There was a time when safeguarding in relation to technology use was simple. I remember when this was the case, when I was teaching IT in a secondary school as well as acting as the IT coordinator. The only devices with internet access which the students had access to were in the school, the technologies to allow bypassing of filtering or which might make filtering difficult were few and far between, plus generally only for techie types rather than users in general. Back then it was simple; Your internet filtering kept students from harmful content plus allowed you to monitor what students were doing online so you could tick the compliance box in relation to online safety.
The world isnt as simple anymore.
Although you still have your filtering in place you cannot consider this enough anymore. Firstly students now are likely to have a mobile phone with data connectivity; The filtering of internet access on your school network is of little use here whether students are using their connectivity for themselves or even sharing it as a wi-fi hotspot for their friends. And in some schools students will even be bringing their own devices to school to actively use in lessons.
Tools for maintaining user privacy have also changed significantly. 15 years ago, in the secondary school I taught in, students would attempt to bypass filtering using web proxies. These were easy to identify and therefore easy to then block. Students used these as it was easy for them to use, simply requiring only the web address of the proxy. Today students have access to all manner of tools from VPNs, which are now advertised on TV in relation to personal data security, to the ability to setup a dark web site with only one or two clicks. Some services even market the fact they don’t keep logs. Disposable email and social media accounts can easily be created as and when needed, or maybe even spin up a virtual PC in the cloud, use it then destroy in when done, taking with it any evidence of what it was used for. The tools schools have to keep students within a safe internet bubble havent changed much, but the user-friendly tools which students have access to in order to bypass any restrictions have grown significantly.

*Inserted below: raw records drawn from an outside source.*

Lemma expire_commits_spec t0 ids : forall c c' acts,
  expire_commits t0 ids c = (c', Ok acts) ->
  pending_adds c' = pending_adds c /\
  forall r, r ∈ ids \/ commit_fresh t0 (rooms c !! r) -> commit_fresh t0 (rooms c' !! r).
Proof.
  induction ids as [|r ids IH]; intros c c' acts; cbn [expire_commits].
  { intros [= <- <-]. split; [done|]. intros r [Hr%elem_of_nil|]; done. }
  unfold mbind at 1, M_bind at 1, get_room. destruct (rooms c !! r) as [room|] eqn:Hroom; [|done].
  cbn [ok_or]. unfold mbind at 1, M_bind at 1. intros H.
  match type of H with context [(if ?b then ?m1 else ?m2) c] =>
    destruct ((if b then m1 else m2) c) as [c1 [here| |]] eqn:E end; [|done..].
  assert (pending_adds c1 = pending_adds c /\ commit_fresh t0 (rooms c1 !! r) /\
    forall r', r' <> r -> rooms c1 !! r' = rooms c !! r') as (Ha & Hr & Ho).
  { revert E. destruct (MlsGroup.is_commit_timeout _ _ _) eqn:Hto; cycle 1.
    { intros [= <- <-]. split_and!; [done| |done]. intros room0. rewrite Hroom. by intros [= <-]. }
    unfold mbind, M_bind. destruct (try_mls _ c) as [c2 [[]| |]] eqn:Hc; [|done..].
    destruct (clear_commit_spec r c c2 _ room Hroom Hc) as (Ha & (room' & Hr' & Hp) & Ho).
    intros [= <- <-]. split_and!; [done| |done]. intros room0. rewrite Hr'. intros [= <-].
    unfold MlsGroup.is_commit_timeout. by rewrite Hp. }
  unfold mbind, M_bind in H.
  destruct (expire_commits t0 ids c1) as [c2 [rest| |]] eqn:E2; [|done..]. injection H as <- <-.
  destruct (IH c1 c2 rest E2) as [Ha2 Hf2]. split; [congruence|]. intros r' Hr'. apply Hf2.
  destruct (decide (r' = r)) as [->|Hne]; [by right|]. rewrite Ho by done.
  rewrite elem_of_cons in Hr'. naive_solver.
Qed.
(* ===== verification/ClusterInv.v ===== *)
(** * The members of a cluster converge

    After any operations of the cluster, the clients of a room are in one epoch
    of its group, with the same members and one store of sender keys, and a
    message of any of them reaches all others. *)

From S2P Require Import Prelude Env Opcodes Header Framing Payloads Validator SenderKeys Mls.
From S2P Require Import Samples Client ClientInv EndToEnd Agreement Membership Cluster.

Local Open Scope N_scope.

Module ClusterInvariant.
Import Client EndToEnd Agreement.

Section members.
Context {Env : Type} `{!Environment Env} {openmls : OpenMls Env} {laws : OpenMlsLaws Env}
  {crypto : Crypto} {ed25519 : Ed25519} {ciborium : Ciborium} {sizes : CborSizes}
  {meaning : MlsEpochs Env} {agreement : MlsAgreement Env}.

(** ** Groups *)

(** The group of the client [id] for the room [r], in an epoch and without a
    pending commit. *)
Record member_group (id r : N) (σ : Epoch) (leaf : N) (g : MlsGroup.t) : Prop := mk_member_group {
  mg_room : MlsGroup.room_id g = r;
  mg_member : MlsGroup.member_id g = id;
  mg_settled : settled σ leaf (MlsGroup.inner_group g);
  mg_pending : MlsGroup.pending_commit g = None;
  mg_key : length (signer_public (MlsGroup.signer g)) = 32%nat;
  mg_signs : signs_for (MlsGroup.signer g) (signer_public (MlsGroup.signer g)) }.

(** The client as a member of its group. *)
Definition own_member (id leaf : N) (g : MlsGroup.t) : Member :=
  mkMember leaf (to_le_bytes 8 id) (signer_public (MlsGroup.signer g)).
Lemma fresh_agree id id' r σ room room' :
  placed id r σ room -> fresh room -> placed id' r σ room' -> fresh room' ->
  sender_keys room = sender_keys room'.
Proof using agreement.
  intros Hp Hf Hp' Hf'. unfold fresh in *. rewrite (keys_agree _ _ _ _ _ _ _ _ _ Hp Hp') in Hf.
  congruence.
Qed.

(** After a client has joined, all have fresh rooms of the new epoch. *)
Lemma joined_fresh r σ m j cs cs' id room :
  passed r (fun i => if decide (i = j) then enters r σ m else advances_to r σ) cs cs' ->
  (id, Some room) ∈ view r cs' -> placed id r σ room /\ fresh room.
Proof.
  intros Hp (i & c' & Hc' & -> & Hroom)%view_elem.
  destruct (passed_lookup _ _ _ _ _ _ Hp Hc') as (c & Hc & Hid & _ & _ & HR).
  rewrite Hid. rewrite <- Hroom in HR. destruct (decide (i = j)).
  - destruct HR as (_ & room' & [= <-] & ? & ? & _). done.
  - unfold advances_to in HR. destruct (rooms c !! r); [|done].
    destruct HR as (room' & [= <-] & ? & ? & _). done.
Qed.

Lemma settle_agrees r j σ m cs cs' stored :
  passed r (fun i => if decide (i = j) then enters r σ m else advances_to r σ) cs cs' ->
  (j < length cs)%nat -> epoch_members σ ≡ₚ roster (view r cs) ++ [m] ->
  NoDup (map m_index (epoch_members σ)) ->
  (exists id room, view r cs' !! 0%nat = Some (id, Some room)) ->
  (exists e info, stored = Some (e, info) /\ info_ok σ info) ->
  exists ks, agreeing r (view r cs') stored σ ks.
Proof using agreement.
  intros Hp Hj Hperm Hnd (id0 & room0 & H0) Hinfo.
  destruct (badges_enter r σ m j cs cs' Hp Hj) as [Hb Hn].
  destruct (joined_fresh _ _ _ _ _ _ _ _ Hp (list_elem_of_lookup_2 _ _ _ H0)) as [Hp0 Hf0].
  exists (sender_keys room0). split; [|..|by eauto|done].
  - intros id room Hin. destruct (joined_fresh _ _ _ _ _ _ _ _ Hp Hin) as [Hpl Hf].
    split; [done|]. by eapply fresh_agree.
  - unfold roster at 1. by rewrite Hb, omap_insert_new.
  - done.
  - by eapply fresh_keyed.
Qed.
(* ===== verification/App.v ===== *)
(** * The application

    The parts of [lockframe-app] between the user and the client: the state of
    the interface ([app.rs], [state.rs], [event.rs], [action.rs]), the bridge to
    the client ([bridge.rs]) and the loop that drives them over a driver of the
    platform ([runtime.rs], [driver.rs]).  The driver is a class; what a call of
    it does to the terminal and the network is its own state. *)

From S2P Require Import Prelude Env Opcodes Header Framing Payloads Validator SenderKeys Mls.
From S2P Require Import Samples Client ClientInv.

Local Open Scope N_scope.

(** The key a hash map gives first: any of its keys. *)
Class HashOrder := {
  first_key {A} (m : gmap N A) : option N;
  first_key_None {A} (m : gmap N A) : first_key m = None <-> m = ∅;
  first_key_Some {A} (m : gmap N A) k : first_key m = Some k -> is_Some (m !! k);
}.

Inductive ConnectionState :=
  | Disconnected
  | Connecting
  | Connected (session_id sender_id : N).

Record Message := mkMessage { msg_sender_id : N; msg_content : bytes }.

Inductive AppEvent :=
  | AETick
  | AEResize (cols rows : N)
  | AEConnecting
  | AEConnected (session_id sender_id : N)
  | AERoomJoined (room_id : N)
  | AERoomLeft (room_id : N)
  | AEMessageReceived (room_id sender_id : N) (content : bytes)
  | AEMemberAdded (room_id member_id : N)
  | AEMemberRemoved (room_id member_id : N)
  | AEError (message : string).

Inductive AppAction :=
  | AARender
  | AAQuit
  | AAConnect (server_addr : string)
  | AACreateRoom (room_id : N)
  | AAJoinRoom (room_id : N)
  | AALeaveRoom (room_id : N)
  | AASendMessage (room_id : N) (content : bytes)
  | AAPublishKeyPackage
  | AAAddMember (room_id user_id : N).

Module RoomView.

(** [RoomState] of [state.rs]. *)
Record t := mk {
  room_id : N;
  messages : list Message;
  members : gset N;
  unread : bool }.

Definition new (room_id : N) : t := mk room_id [] ∅ false.
Definition add_message (sender_id : N) (content : bytes) (r : t) : t :=
  mk (room_id r) (messages r ++ [mkMessage sender_id content]) (members r) (unread r).
Definition set_unread (b : bool) (r : t) : t := mk (room_id r) (messages r) (members r) b.
Definition set_members (ms : gset N) (r : t) : t := mk (room_id r) (messages r) ms (unread r).

End RoomView.

Module App.

Record t := mk {
  state : ConnectionState;
  server_addr : string;
  rooms : gmap N RoomView.t;
  active_room : option N;
  terminal_size : N * N;
  status_message : option string }.

Definition new (server_addr : string) : t := mk Disconnected server_addr ∅ None (80, 24) None.

Definition with_state (s : ConnectionState) (a : t) : t :=
  mk s (server_addr a) (rooms a) (active_room a) (terminal_size a) (status_message a).
Definition with_rooms (rs : gmap N RoomView.t) (a : t) : t :=
  mk (state a) (server_addr a) rs (active_room a) (terminal_size a) (status_message a).
Definition with_active (r : option N) (a : t) : t :=
  mk (state a) (server_addr a) (rooms a) r (terminal_size a) (status_message a).
Definition with_size (s : N * N) (a : t) : t :=
  mk (state a) (server_addr a) (rooms a) (active_room a) s (status_message a).

(** [set_status]. *)
Definition set_status (message : string) (a : t) : t :=
  mk (state a) (server_addr a) (rooms a) (active_room a) (terminal_size a) (Some message).

Section app.
Context `{HashOrder}.

Definition handle (event : AppEvent) (a : t) : t * list AppAction :=
  match event with
  | AETick => (a, [])
  | AEResize cols rows => (with_size (cols, rows) a, [AARender])
  | AEConnecting => (with_state Connecting a, [AARender])
  | AEConnected session_id sender_id => (with_state (Connected session_id sender_id) a, [AARender])
  | AERoomJoined room_id =>
      let is_new := negb (bool_decide (is_Some (rooms a !! room_id))) in
      let a1 := match rooms a !! room_id with
                | Some _ => a
                | None => with_rooms (<[room_id := RoomView.new room_id]> (rooms a)) a
                end in
      let a2 := match active_room a1 with
                | None => with_active (Some room_id) a1
                | Some _ => a1
                end in
      (if is_new then set_status ("Joined room " +:+ pretty room_id) a2 else a2, [AARender])
  | AERoomLeft room_id =>
      let a1 := with_rooms (delete room_id (rooms a)) a in
      (if bool_decide (active_room a1 = Some room_id)
       then with_active (first_key (rooms a1)) a1 else a1, [AARender])
  | AEMessageReceived room_id sender_id content =>
      (match rooms a !! room_id with
       | Some room =>
           let room1 := RoomView.add_message sender_id content room in
           with_rooms (<[room_id := if bool_decide (active_room a = Some room_id) then room1
                                    else RoomView.set_unread true room1]> (rooms a)) a
       | None => a
       end, [AARender])
  | AEMemberAdded room_id member_id =>
      let a1 := match rooms a !! room_id with
                | Some room =>
                    with_rooms (<[room_id := RoomView.set_members
                                    ({[ member_id ]} ∪ RoomView.members room) room]> (rooms a)) a
                | None => a
                end in
      (set_status ("Added member " +:+ pretty member_id +:+ " to room") a1, [AARender])
  | AEMemberRemoved room_id member_id =>
      (match rooms a !! room_id with
       | Some room =>
           with_rooms (<[room_id := RoomView.set_members
                           (RoomView.members room ∖ {[ member_id ]}) room]> (rooms a)) a
       | None => a
       end, [AARender])
  | AEError message => (set_status ("Error: " +:+ message) a, [AARender])
  end.

(** ** The calls of the interface *)

Definition connect (a : t) : t * list AppAction :=
  (with_state Connecting a, [AAConnect (server_addr a); AARender]).
Definition create_room (room_id : N) (a : t) : t * list AppAction :=
  (set_status ("Creating room " +:+ pretty room_id +:+ "...") a, [AACreateRoom room_id; AARender]).
Definition join_room (room_id : N) : list AppAction := [AAJoinRoom room_id; AARender].
Definition leave_room (room_id : N) : list AppAction := [AALeaveRoom room_id; AARender].
Definition publish_key_package : list AppAction := [AAPublishKeyPackage; AARender].
Definition add_member (room_id user_id : N) (a : t) : t * list AppAction :=
  (set_status ("Adding user " +:+ pretty user_id +:+ "...") a,
   [AAAddMember room_id user_id; AARender]).
Definition send_message (room_id : N) (content : bytes) : list AppAction :=
  [AASendMessage room_id content; AARender].
Definition quit : list AppAction := [AAQuit].

Definition set_active_room (room_id : N) (a : t) : t :=
  match rooms a !! room_id with
  | Some room =>
      with_rooms (<[room_id := RoomView.set_unread false room]> (rooms a))
        (with_active (Some room_id) a)
  | None => a
  end.

Definition active_room_state (a : t) : option RoomView.t := active_room a ≫= (rooms a !!.).

End app.
End App.

Module Bridge.

Section bridge.
Context {Env : Type} `{!Environment Env} {openmls : OpenMls Env} {crypto : Crypto}
  {ed25519 : Ed25519} {ciborium : Ciborium}.
(* ===== verification/AppInv.v ===== *)
(** * The invariants of the application

    What holds of the interface's state over any events and calls; that the
    bridge and the loop lose no frame and never panic; and that every room the
    interface shows is a room of the client. *)

From S2P Require Import Prelude Env Opcodes Header Framing Payloads Validator SenderKeys Mls.
From S2P Require Import Samples Client ClientInv App.

Local Open Scope N_scope.

Module AppInvariant.

(** ** The state of the interface *)

Section interface.
Context `{HashOrder}.

(** An event, or a call of the frontend that changes the state. *)
Inductive app_op :=
  | OEvent (event : AppEvent)
  | OSetStatus (message : string)
  | OConnect
  | OCreateRoom (room_id : N)
  | OAddMember (room_id user_id : N)
  | OSetActive (room_id : N).

Definition app_step (a : App.t) (o : app_op) : App.t :=
  match o with
  | OEvent event => fst (App.handle event a)
  | OSetStatus message => App.set_status message a
  | OConnect => fst (App.connect a)
  | OCreateRoom r => fst (App.create_room r a)
  | OAddMember r u => fst (App.add_member r u a)
  | OSetActive r => App.set_active_room r a
  end.

(** The selected room is there, and there is one whenever there are rooms; a
    room is kept under its id. *)
Definition app_inv (a : App.t) : Prop :=
  match App.active_room a with
  | None => App.rooms a = ∅
  | Some r => is_Some (App.rooms a !! r)
  end /\ forall r room, App.rooms a !! r = Some room -> RoomView.room_id room = r.

(** Replacing a room that is there. *)
Lemma app_inv_update a r room room' :
  app_inv a -> App.rooms a !! r = Some room -> RoomView.room_id room' = RoomView.room_id room ->
  app_inv (App.with_rooms (<[r := room']> (App.rooms a)) a).
Proof.
  intros [Ha Hid] Hr Heq. split; cbn.
  - destruct (App.active_room a) as [r0|].
    + destruct (decide (r0 = r)) as [->|]; [by rewrite lookup_insert_eq|by rewrite lookup_insert_ne].
    + rewrite Ha, lookup_empty in Hr. done.
  - intros r0 room0. destruct (decide (r0 = r)) as [->|].
    + rewrite lookup_insert_eq. intros [= <-]. rewrite Heq. by apply Hid.
    + rewrite lookup_insert_ne by done. apply Hid.
Qed.

Lemma app_inv_joined a r : app_inv a -> app_inv (fst (App.handle (AERoomJoined r) a)).
Proof.
  intros [Ha Hid]. cbn [App.handle fst]. destruct (App.rooms a !! r) as [room|] eqn:Hr.
  - rewrite bool_decide_eq_true_2 by eauto. cbn [negb].
    destruct (App.active_room a) as [r0|] eqn:Hact; split; cbn; by rewrite ?Hact.
  - rewrite bool_decide_eq_false_2 by (by intros []). cbn [negb].
    assert (Hids : forall r0 room0, <[r:=RoomView.new r]> (App.rooms a) !! r0 = Some room0 ->
      RoomView.room_id room0 = r0).
    { intros r0 room0. destruct (decide (r0 = r)) as [->|].
      - rewrite lookup_insert_eq. by intros [= <-].
      - rewrite lookup_insert_ne by done. apply Hid. }
    cbn. destruct (App.active_room a) as [r0|] eqn:Hact; split; cbn; rewrite ?Hact; try done.
    + destruct (decide (r0 = r)) as [->|]; [by rewrite lookup_insert_eq|by rewrite lookup_insert_ne].
    + by rewrite lookup_insert_eq.
Qed.
(* ===== verification/Terminal.v ===== *)
(** * The terminal

    [lockframe-tui/src/terminal.rs]: the driver of the application at a terminal.
    crossterm, ratatui and the QUIC connection are the class [Terminal]; what is
    drawn is what the interface's drawing gives for the area of the terminal. *)

From S2P Require Import Prelude Env Opcodes Header Framing Payloads Validator SenderKeys Mls.
From S2P Require Import Samples Client ClientInv App AppInv Tui Ui.

Local Open Scope N_scope.

(** ** The terminal *)

(** The key codes of crossterm; the ones the interface ignores are one case. *)
Inductive KeyCode :=
  | CodeChar (c : char)
  | CodeEnter | CodeBackspace | CodeDelete | CodeTab | CodeEsc | CodeLeft | CodeRight | CodeUp
  | CodeDown | CodeHome | CodeEnd
  | CodeOther.

(** What the [select!] of [poll_event] gives: the next event of the stream, its
    error or its end, or that the 100 ms have passed. *)
Inductive TermEvent :=
  | TEKey (code : KeyCode) (press : bool)
  | TEResize (cols rows : N)
  | TEError (e : string)
  | TEOther
  | TETimeout.

(** crossterm, ratatui and the QUIC connection; [draw] is given what fills the
    frame of its area. *)
Class Terminal (T : Type) := {
  ConnectedClient : Type;
  next_event : T -> T * TermEvent;
  enable_raw_mode : T -> T * res string unit;
  disable_raw_mode : T -> T * res string unit;
  enter_alternate_screen : T -> T * res string unit;
  leave_alternate_screen : T -> T * res string unit;
  terminal_new : T -> T * res string unit;
  draw : (Rect -> list DrawCall) -> T -> T * res string unit;
  transport_connect : string -> T -> T * res string ConnectedClient;
  channel_send : ConnectedClient -> Frame.t -> T -> T * bool;
  channel_try_recv : ConnectedClient -> T -> T * option Frame.t;
  conn_stop : ConnectedClient -> T -> T;
  clock_now : T -> Instant;
}.

Module TerminalDriver.

Inductive error := Io (e : string) | Transport (e : string) | ChannelSend.

Section terminal.
Context {T : Type} `{!Terminal T} `{HashOrder} `{Layout}.

Record t := mk {
  terminal : T;
  connection : option ConnectedClient;
  server_addr : string;
  input_state : InputState.t }.

Definition new (term : T) (server_addr : string) : t := mk term None server_addr InputState.new.

(** [TerminalDriver::new]: the terminal is set up, or the first failure told. *)
Definition create (server_addr : string) : M T error t :=
  let call (m : T -> T * res string unit) : M T error unit := fun t =>
    let '(t', r) := m t in (t', map_err Io r) in
  call enable_raw_mode;;
  call enter_alternate_screen;;
  call terminal_new;;
  term ← get;
  mret (new term server_addr).

Definition on_terminal (term : T) (d : t) : t :=
  mk term (connection d) (server_addr d) (input_state d).

Definition convert_key (code : KeyCode) : option KeyInput :=
  match code with
  | CodeChar c => Some (KChar c)
  | CodeEnter => Some KEnter
  | CodeBackspace => Some KBackspace
  | CodeDelete => Some KDelete
  | CodeTab => Some KTab
  | CodeEsc => Some KEsc
  | CodeLeft => Some KLeft
  | CodeRight => Some KRight
  | CodeUp => Some KUp
  | CodeDown => Some KDown
  | CodeHome => Some KHome
  | CodeEnd => Some KEnd
  | CodeOther => None
  end.

Definition app_event (ev : AppEvent) (d : t) (a : App.t) : (t * App.t) * res error (list AppAction) :=
  let '(a', actions) := App.handle ev a in ((d, a'), Ok actions).

Definition poll : M (t * App.t) error (list AppAction) := fun '(d0, a) =>
  let '(term, ev) := next_event (terminal d0) in
  let d := on_terminal term d0 in
  match ev with
  | TEKey code true =>
      match convert_key code with
      | Some key_input =>
          let '((i, a'), r) := InputState.handle_key key_input (input_state d, a) in
          ((mk (terminal d) (connection d) (server_addr d) i, a'),
           match r with Ok actions => Ok actions | Err e => match e with end | Panic => Panic end)
      | None => ((d, a), Ok [])
      end
  | TEResize cols rows => app_event (AEResize cols rows) d a
  | TEError e => ((d, a), Err (Io e))
  | TEKey _ false | TEOther => ((d, a), Ok [])
  | TETimeout => app_event AETick d a
  end.

Definition send (frame : Frame.t) : M t error unit := fun d =>
  match connection d with
  | None => (d, Ok tt)
  | Some conn =>
      let '(term, sent) := channel_send conn frame (terminal d) in
      (on_terminal term d, if sent : bool then Ok tt else Err ChannelSend)
  end.

Definition recv (d : t) : t * option Frame.t :=
  match connection d with
  | None => (d, None)
  | Some conn => let '(term, f) := channel_try_recv conn (terminal d) in (on_terminal term d, f)
  end.

(** The address of the driver's own is used, not the one given. *)
Definition connect (_ : string) : M t error unit := fun d =>
  let '(term, r) := transport_connect (server_addr d) (terminal d) in
  match r with
  | Ok conn => (mk term (Some conn) (server_addr d) (input_state d), Ok tt)
  | Err e => (on_terminal term d, Err (Transport e))
  | Panic => (on_terminal term d, Panic)
  end.

Definition connected (d : t) : bool := bool_decide (is_Some (connection d)).

Definition draw_app (a : App.t) : M t error unit := fun d =>
  let '(term, r) := draw (Ui.render a (input_state d)) (terminal d) in
  (on_terminal term d,
   match r with Ok _ => Ok tt | Err e => Err (Io e) | Panic => Panic end).

Definition stop (d : t) : t :=
  match connection d with
  | None => d
  | Some conn => on_terminal (conn_stop conn (terminal d)) d
  end.

(** [drop]: what the calls answer is ignored. *)
Definition drop_driver (d : t) : T :=
  fst (leave_alternate_screen (fst (disable_raw_mode (terminal (stop d))))).

#[export] Instance terminal_driver : Driver t error := {|
  poll_event := poll;
  send_frame := send;
  recv_frame := recv;
  driver_connect := connect;
  is_connected := connected;
  driver_now d := clock_now (terminal d);
  render := draw_app;
  driver_stop := stop;
|}.

End terminal.
End TerminalDriver.
Definition edit (key : KeyInput) (z : zipper) : zipper :=
  let '(l, r) := z in
  match key with
  | KChar c => (c :: l, r)
  | KBackspace => (tail l, r)
  | KDelete => (l, tail r)
  | KLeft => match l with c :: l' => (l', c :: r) | [] => z end
  | KRight => match r with c :: r' => (c :: l, r') | [] => z end
  | KHome => ([], line z)
  | KEnd => (rev (line z), [])
  | KEnter => ([], [])
  | KTab | KEsc | KUp | KDown => z
  end.

(** What a key does to the interface, given the line. *)
Definition submit (s : text) (a : App.t) : App.t * list AppAction :=
  match s with
  | [] => (a, [])
  | _ =>
      match do_command (Commands.parse s) (InputState.new, a) with
      | ((_, a'), Ok actions) => (a', actions)
      | ((_, a'), _) => (a', [])
      end
  end.

(** The interface after a Tab. *)
Definition tab_app (a : App.t) : App.t :=
  match next_room a with Some r => App.set_active_room r a | None => a end.

Definition react (key : KeyInput) (z : zipper) (a : App.t) : App.t * list AppAction :=
  match key with
  | KEnter => submit (line z) a
  | KTab => (tab_app a, if bool_decide (App.rooms a = ∅) then [] else [AARender])
  | KEsc => (a, [AAQuit])
  | KUp | KDown => (a, [])
  | _ => (a, [AARender])
  end.

Fixpoint edit_keys (keys : list KeyInput) (z : zipper) (a : App.t)
    : zipper * App.t * list AppAction :=
  match keys with
  | [] => (z, a, [])
  | key :: rest =>
      let '(a1, actions) := react key z a in
      let '(z2, a2, more) := edit_keys rest (edit key z) a1 in
      (z2, a2, actions ++ more)
  end.

Fixpoint press (keys : list KeyInput) : M (InputState.t * App.t) Empty_set (list AppAction) :=
  match keys with
  | [] => mret []
  | key :: rest => actions ← handle_key key; more ← press rest; mret (actions ++ more)
  end.

Definition represents (i : InputState.t) (z : zipper) : Prop :=
  i = InputState.mk (line z) (len (fst z)) /\ ascii (fst z) /\ ascii (snd z).

Definition ascii_key (key : KeyInput) : Prop := match key with KChar c => c < 0x80 | _ => True end.

Lemma edit_ascii key z :
  ascii_key key -> ascii (fst z) -> ascii (snd z) -> ascii (fst (edit key z)) /\ ascii (snd (edit key z)).
Proof.
  destruct z as [l r]. cbn. intros Hk Hl Hr. unfold ascii in *.
  destruct key; cbn in *; try done; try (by split; [constructor|]).
  - by destruct l; inversion Hl.
  - by destruct r; inversion Hr.
  - destruct Hl; [done|]. by split; [|constructor].
  - destruct Hr; [done|]. by split; [constructor|].
  - unfold line. cbn. split; [done|]. apply Forall_app. split; [by apply Forall_rev|done].
  - unfold line. cbn. rewrite rev_app_distr, rev_involutive. split; [|done]. apply Forall_app.
    split; [by apply Forall_rev|done].
Qed.

Lemma len_cons_add {A} (x : A) l : len (x :: l) = len l + 1.
Proof. rewrite len_cons. lia. Qed.

(** A cursor at the border of the two halves. *)
Lemma split_line l r : ascii l -> split_at_byte (len l) (rev l ++ r) = Some (rev l, r).
Proof.
  intros Hl. assert (Hb : byte_len (rev l) = len l).
  { rewrite byte_len_ascii by (by apply Forall_rev). unfold len. by rewrite length_rev. }
  rewrite <- Hb. apply split_at_byte_end.
Qed.

Lemma byte_len_line l r : ascii l -> ascii r -> byte_len (rev l ++ r) = len l + len r.
Proof.
  intros Hl Hr. rewrite byte_len_app, !byte_len_ascii by (by try apply Forall_rev). unfold len.
  by rewrite length_rev.
Qed.

(** A command does not touch the line, and always answers. *)
Lemma do_command_answers c a :
  exists a' actions, forall i', do_command c (i', a) = ((i', a'), Ok actions) /\
    dom (App.rooms a') = dom (App.rooms a).
Proof.
  destruct c; cbn; unfold with_active_room, status, call, mbind, M_bind, get; cbn;
    try (by eexists _, _); destruct (App.active_room a); by eexists _, _.
Qed.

Next the increasing need for privacy and security online is moving all sites and services towards systems which are less easy to monitor. First it was almost all sites moving from HTTP to HTTPS. The next step seems to be a move to DNS over HTTPS. Given DNS requests are a key feature of filtering solutions, the encryption of these requests will render filtering solutions unable to see which sites students are actually visiting. A solution here is SSL decryption which would allow filtering solutions to decrypt and then re-encrypt DNS requests as well as data however this in itself has its implications; Is it acceptable to break a fundamental security measure built into sites in the interests of safeguarding? By breaking the fundamental security of website traffic could we put student data at risk as it traverses our filtering solutions, and if so, is this risk acceptable? And, is all of this effort worth it if students can simply hop onto their 4G/5G signal and bypass all of these precautions at will?
For me, what was very much a simple compliance measure in the need for a filtering solution has now changed significantly. We need to therefore stop looking at this issue in terms of simply having filtering/monitoring in place and consider it from a broader risk point of view. What are the benefits of how we use technology in our school? What are the risks? How do we reduce/mitigate these risks? Do any of our mitigation measures limit potential positive uses of technology and is this acceptable?
For me it is all about a balance between an open network allowing students to explore the breadth of potential positive uses of technology, along with the corresponding risk, versus a closed environment where technology usage is limited in the name of safety but equally this limits potential beneficial uses of technology. Each school needs to identify where it stands on this continuum, what it supports in terms of technology use and what mitigation measures will be put in place. This then needs to be regularly reviewed in relation to new technologies and also new or changing uses of technology within school.
Safeguarding in relation to technology use is no longer simple; It is no longer a simple compliance tick box, or simple internet filtering box but instead a larger conversation around the benefits and risks of technology use in school, by staff and by students.